- **TASK REQUIREMENTS**: Start at the line below containing "last_unhinted calls with" and stop at the line containing "kept t -> ~". Repeat every line of that stretch exactly, and nothing outside it.

- **DATA SUPPLIED**:
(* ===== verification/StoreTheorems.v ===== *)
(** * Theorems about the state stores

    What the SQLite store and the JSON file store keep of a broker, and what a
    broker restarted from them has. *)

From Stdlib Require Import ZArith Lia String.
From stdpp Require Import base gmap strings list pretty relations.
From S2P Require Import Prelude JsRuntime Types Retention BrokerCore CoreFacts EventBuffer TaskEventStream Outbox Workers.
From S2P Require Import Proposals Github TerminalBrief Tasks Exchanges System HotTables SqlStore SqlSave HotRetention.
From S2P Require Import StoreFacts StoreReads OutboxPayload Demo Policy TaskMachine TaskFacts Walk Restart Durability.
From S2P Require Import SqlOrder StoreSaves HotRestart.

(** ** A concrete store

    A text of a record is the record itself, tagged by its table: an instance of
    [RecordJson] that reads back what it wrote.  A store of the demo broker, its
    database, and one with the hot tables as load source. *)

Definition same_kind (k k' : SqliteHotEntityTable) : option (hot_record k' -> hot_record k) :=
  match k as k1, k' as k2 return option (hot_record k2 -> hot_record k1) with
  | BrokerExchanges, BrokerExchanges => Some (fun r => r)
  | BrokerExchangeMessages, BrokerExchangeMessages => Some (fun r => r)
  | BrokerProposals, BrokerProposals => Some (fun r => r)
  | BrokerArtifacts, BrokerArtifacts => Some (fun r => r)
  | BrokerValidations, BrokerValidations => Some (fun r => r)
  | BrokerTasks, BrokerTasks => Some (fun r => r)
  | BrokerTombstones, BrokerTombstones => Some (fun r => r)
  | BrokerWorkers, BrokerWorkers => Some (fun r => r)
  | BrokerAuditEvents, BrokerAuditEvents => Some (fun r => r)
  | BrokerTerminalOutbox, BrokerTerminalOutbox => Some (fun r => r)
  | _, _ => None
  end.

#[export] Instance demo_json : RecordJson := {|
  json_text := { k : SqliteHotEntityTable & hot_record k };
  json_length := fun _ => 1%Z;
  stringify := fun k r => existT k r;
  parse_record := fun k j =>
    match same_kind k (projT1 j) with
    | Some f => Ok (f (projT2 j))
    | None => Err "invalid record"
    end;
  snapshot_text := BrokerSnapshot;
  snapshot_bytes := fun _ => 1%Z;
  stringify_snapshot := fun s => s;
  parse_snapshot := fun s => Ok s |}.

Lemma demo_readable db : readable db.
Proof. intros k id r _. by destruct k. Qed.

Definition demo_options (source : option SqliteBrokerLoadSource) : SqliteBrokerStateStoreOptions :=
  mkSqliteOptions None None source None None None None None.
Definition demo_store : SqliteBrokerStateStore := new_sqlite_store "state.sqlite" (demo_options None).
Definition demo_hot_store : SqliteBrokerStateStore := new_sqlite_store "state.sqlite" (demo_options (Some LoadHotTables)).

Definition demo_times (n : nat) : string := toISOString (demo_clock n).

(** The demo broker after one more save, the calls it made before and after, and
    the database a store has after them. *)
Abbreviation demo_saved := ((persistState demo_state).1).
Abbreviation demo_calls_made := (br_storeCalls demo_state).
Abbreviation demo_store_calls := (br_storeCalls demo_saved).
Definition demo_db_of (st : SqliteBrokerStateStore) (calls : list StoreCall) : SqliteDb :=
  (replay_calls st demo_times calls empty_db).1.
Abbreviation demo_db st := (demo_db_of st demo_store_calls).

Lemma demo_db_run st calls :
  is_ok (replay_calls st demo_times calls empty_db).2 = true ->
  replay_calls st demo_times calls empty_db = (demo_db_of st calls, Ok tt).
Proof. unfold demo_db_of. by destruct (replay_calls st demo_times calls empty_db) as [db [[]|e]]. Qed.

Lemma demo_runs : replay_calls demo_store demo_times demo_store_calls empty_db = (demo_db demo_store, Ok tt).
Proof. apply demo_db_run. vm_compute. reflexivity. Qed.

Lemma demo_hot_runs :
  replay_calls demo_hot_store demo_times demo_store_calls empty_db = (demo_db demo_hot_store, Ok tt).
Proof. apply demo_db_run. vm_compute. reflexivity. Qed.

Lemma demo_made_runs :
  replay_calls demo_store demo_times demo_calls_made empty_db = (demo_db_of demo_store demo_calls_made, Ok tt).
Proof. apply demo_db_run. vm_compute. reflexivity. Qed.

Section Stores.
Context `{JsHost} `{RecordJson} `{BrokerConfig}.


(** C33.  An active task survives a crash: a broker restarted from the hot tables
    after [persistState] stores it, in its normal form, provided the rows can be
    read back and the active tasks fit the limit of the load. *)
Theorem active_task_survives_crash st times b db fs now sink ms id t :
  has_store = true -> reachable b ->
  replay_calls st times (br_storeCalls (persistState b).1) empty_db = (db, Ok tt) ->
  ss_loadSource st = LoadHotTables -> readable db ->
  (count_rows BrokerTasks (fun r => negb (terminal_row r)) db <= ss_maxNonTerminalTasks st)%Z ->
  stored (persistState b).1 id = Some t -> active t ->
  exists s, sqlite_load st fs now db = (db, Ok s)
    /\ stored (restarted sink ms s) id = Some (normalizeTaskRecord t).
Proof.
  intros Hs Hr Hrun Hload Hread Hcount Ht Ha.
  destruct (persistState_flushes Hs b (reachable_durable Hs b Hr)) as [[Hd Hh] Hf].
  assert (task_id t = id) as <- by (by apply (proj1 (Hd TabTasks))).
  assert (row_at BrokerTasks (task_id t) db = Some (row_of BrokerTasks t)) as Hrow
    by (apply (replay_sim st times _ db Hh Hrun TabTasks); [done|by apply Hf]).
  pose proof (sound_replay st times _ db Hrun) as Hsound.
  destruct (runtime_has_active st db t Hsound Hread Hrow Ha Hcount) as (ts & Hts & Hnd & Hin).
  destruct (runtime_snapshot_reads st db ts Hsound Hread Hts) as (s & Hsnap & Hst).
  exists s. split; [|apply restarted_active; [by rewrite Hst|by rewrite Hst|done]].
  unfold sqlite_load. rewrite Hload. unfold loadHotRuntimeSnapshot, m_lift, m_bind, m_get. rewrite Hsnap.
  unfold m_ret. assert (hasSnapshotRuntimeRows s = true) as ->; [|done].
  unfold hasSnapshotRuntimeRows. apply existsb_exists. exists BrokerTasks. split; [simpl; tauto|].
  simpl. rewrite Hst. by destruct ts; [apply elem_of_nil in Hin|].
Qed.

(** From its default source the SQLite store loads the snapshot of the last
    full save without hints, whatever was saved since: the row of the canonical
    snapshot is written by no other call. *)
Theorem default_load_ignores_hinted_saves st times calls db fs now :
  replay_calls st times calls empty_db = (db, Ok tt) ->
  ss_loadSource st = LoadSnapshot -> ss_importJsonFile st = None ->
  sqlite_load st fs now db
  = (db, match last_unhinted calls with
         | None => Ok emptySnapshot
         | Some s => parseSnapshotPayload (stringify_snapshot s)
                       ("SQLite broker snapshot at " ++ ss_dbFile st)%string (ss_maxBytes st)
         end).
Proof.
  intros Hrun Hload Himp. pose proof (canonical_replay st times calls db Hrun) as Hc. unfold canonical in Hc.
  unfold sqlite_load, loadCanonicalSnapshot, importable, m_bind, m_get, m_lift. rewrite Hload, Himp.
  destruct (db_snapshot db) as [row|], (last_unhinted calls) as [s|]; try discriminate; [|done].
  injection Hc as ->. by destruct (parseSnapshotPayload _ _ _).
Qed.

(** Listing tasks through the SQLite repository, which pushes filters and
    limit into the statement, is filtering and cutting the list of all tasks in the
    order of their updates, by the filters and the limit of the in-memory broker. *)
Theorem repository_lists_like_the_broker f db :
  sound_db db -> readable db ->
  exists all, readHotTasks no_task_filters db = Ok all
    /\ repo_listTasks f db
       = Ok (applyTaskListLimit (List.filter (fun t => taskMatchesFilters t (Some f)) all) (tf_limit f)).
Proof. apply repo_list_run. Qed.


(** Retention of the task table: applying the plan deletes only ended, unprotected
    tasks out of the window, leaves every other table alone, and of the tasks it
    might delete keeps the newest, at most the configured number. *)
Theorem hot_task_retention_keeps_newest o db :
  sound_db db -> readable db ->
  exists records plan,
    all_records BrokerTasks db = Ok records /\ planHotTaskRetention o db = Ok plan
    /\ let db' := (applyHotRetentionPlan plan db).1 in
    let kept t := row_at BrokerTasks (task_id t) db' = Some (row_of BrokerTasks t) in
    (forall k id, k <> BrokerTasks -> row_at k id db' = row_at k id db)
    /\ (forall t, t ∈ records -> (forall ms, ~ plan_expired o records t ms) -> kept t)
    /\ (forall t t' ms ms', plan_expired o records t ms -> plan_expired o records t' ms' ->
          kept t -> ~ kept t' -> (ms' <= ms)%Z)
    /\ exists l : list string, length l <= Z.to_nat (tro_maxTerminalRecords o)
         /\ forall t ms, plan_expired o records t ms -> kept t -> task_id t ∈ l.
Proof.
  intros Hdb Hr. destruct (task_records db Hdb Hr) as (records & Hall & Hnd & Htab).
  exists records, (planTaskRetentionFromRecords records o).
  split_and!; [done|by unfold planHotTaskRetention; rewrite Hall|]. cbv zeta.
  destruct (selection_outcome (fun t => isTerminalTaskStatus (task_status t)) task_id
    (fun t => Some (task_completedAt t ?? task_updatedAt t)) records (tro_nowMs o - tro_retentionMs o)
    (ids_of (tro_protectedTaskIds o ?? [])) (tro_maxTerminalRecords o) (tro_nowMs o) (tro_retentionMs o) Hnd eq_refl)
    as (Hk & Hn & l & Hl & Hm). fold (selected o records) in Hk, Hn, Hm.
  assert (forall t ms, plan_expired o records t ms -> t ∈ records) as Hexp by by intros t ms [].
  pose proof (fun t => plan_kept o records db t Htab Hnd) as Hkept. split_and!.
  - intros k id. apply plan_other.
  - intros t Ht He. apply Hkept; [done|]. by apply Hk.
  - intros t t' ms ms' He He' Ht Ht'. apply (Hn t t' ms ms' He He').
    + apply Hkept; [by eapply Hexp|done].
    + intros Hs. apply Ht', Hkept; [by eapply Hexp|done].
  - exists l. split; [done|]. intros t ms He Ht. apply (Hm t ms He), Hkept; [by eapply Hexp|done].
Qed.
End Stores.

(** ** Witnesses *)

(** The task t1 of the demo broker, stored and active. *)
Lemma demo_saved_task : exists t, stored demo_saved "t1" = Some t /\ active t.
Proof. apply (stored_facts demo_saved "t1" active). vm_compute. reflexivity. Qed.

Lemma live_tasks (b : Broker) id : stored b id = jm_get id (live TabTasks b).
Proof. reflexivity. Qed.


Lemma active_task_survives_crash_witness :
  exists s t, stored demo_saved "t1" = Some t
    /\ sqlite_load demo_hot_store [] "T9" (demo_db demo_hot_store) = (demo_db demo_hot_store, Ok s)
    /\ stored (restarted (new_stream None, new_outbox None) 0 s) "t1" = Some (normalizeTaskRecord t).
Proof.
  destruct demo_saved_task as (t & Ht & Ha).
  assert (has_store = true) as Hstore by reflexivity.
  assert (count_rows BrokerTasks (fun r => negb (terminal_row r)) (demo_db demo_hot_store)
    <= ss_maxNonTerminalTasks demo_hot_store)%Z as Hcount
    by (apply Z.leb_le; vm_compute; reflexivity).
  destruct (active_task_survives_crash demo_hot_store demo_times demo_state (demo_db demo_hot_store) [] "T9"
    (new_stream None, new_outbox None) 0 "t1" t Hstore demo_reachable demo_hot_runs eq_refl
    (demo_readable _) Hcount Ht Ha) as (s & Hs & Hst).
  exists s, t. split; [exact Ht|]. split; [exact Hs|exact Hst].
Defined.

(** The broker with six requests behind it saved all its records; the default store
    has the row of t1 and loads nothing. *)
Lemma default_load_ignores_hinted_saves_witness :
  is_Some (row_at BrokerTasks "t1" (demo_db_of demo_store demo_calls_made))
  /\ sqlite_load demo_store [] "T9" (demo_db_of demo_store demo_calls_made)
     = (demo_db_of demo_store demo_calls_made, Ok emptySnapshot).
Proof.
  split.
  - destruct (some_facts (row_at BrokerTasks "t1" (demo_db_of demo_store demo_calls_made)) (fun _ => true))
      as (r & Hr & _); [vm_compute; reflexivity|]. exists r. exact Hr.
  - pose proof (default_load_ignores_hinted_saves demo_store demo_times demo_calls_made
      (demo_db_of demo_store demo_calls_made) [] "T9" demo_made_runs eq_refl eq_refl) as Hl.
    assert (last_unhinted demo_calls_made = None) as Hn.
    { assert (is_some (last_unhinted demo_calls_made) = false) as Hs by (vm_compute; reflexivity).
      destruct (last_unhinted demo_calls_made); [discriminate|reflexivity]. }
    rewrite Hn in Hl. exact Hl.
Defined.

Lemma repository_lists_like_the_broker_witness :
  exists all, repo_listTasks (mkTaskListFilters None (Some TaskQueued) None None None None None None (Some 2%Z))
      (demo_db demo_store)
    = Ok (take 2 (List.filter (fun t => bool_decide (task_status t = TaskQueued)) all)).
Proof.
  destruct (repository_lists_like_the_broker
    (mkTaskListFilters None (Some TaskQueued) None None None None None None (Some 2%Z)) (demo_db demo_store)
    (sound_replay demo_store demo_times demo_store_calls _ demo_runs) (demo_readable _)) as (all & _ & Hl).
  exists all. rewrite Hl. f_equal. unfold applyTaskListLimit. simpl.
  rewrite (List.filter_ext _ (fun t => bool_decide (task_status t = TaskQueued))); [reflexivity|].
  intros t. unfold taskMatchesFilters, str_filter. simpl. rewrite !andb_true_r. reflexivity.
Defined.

--

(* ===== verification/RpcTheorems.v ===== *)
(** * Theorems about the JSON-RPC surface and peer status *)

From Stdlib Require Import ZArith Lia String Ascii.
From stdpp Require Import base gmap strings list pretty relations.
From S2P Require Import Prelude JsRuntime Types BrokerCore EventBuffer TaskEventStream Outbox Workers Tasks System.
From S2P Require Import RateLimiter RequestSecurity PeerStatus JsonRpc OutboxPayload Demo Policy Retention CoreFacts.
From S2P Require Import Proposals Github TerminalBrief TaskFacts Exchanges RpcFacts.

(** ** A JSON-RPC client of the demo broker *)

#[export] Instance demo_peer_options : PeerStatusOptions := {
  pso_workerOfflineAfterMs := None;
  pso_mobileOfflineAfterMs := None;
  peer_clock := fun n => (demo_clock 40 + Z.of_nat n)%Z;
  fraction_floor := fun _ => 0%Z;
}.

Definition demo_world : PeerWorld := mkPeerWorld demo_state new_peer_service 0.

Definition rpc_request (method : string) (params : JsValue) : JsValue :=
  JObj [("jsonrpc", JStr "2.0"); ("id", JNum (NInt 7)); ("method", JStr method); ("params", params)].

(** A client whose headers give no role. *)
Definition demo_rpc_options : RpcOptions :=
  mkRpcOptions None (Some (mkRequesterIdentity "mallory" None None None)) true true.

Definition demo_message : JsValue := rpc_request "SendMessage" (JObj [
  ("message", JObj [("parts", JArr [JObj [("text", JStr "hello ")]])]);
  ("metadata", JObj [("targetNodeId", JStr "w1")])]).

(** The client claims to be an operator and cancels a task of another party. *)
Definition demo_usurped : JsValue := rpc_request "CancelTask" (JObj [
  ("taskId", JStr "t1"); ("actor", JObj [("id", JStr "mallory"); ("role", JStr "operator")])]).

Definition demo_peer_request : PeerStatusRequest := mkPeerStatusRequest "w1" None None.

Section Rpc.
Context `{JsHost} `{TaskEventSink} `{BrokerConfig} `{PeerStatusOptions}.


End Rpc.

- **RESPONSE BOX**:
  = (db, match last_unhinted calls with
         | None => Ok emptySnapshot
         | Some s => parseSnapshotPayload (stringify_snapshot s)
                       ("SQLite broker snapshot at " ++ ss_dbFile st)%string (ss_maxBytes st)
         end).
Proof.
  intros Hrun Hload Himp. pose proof (canonical_replay st times calls db Hrun) as Hc. unfold canonical in Hc.
  unfold sqlite_load, loadCanonicalSnapshot, importable, m_bind, m_get, m_lift. rewrite Hload, Himp.
  destruct (db_snapshot db) as [row|], (last_unhinted calls) as [s|]; try discriminate; [|done].
  injection Hc as ->. by destruct (parseSnapshotPayload _ _ _).
Qed.

(** Listing tasks through the SQLite repository, which pushes filters and
    limit into the statement, is filtering and cutting the list of all tasks in the
    order of their updates, by the filters and the limit of the in-memory broker. *)
Theorem repository_lists_like_the_broker f db :
  sound_db db -> readable db ->
  exists all, readHotTasks no_task_filters db = Ok all
    /\ repo_listTasks f db
       = Ok (applyTaskListLimit (List.filter (fun t => taskMatchesFilters t (Some f)) all) (tf_limit f)).
Proof. apply repo_list_run. Qed.


(** Retention of the task table: applying the plan deletes only ended, unprotected
    tasks out of the window, leaves every other table alone, and of the tasks it
    might delete keeps the newest, at most the configured number. *)
Theorem hot_task_retention_keeps_newest o db :
  sound_db db -> readable db ->
  exists records plan,
    all_records BrokerTasks db = Ok records /\ planHotTaskRetention o db = Ok plan
    /\ let db' := (applyHotRetentionPlan plan db).1 in
    let kept t := row_at BrokerTasks (task_id t) db' = Some (row_of BrokerTasks t) in
    (forall k id, k <> BrokerTasks -> row_at k id db' = row_at k id db)
    /\ (forall t, t ∈ records -> (forall ms, ~ plan_expired o records t ms) -> kept t)
    /\ (forall t t' ms ms', plan_expired o records t ms -> plan_expired o records t' ms' ->
          kept t -> ~ kept t' -> (ms' <= ms)%Z)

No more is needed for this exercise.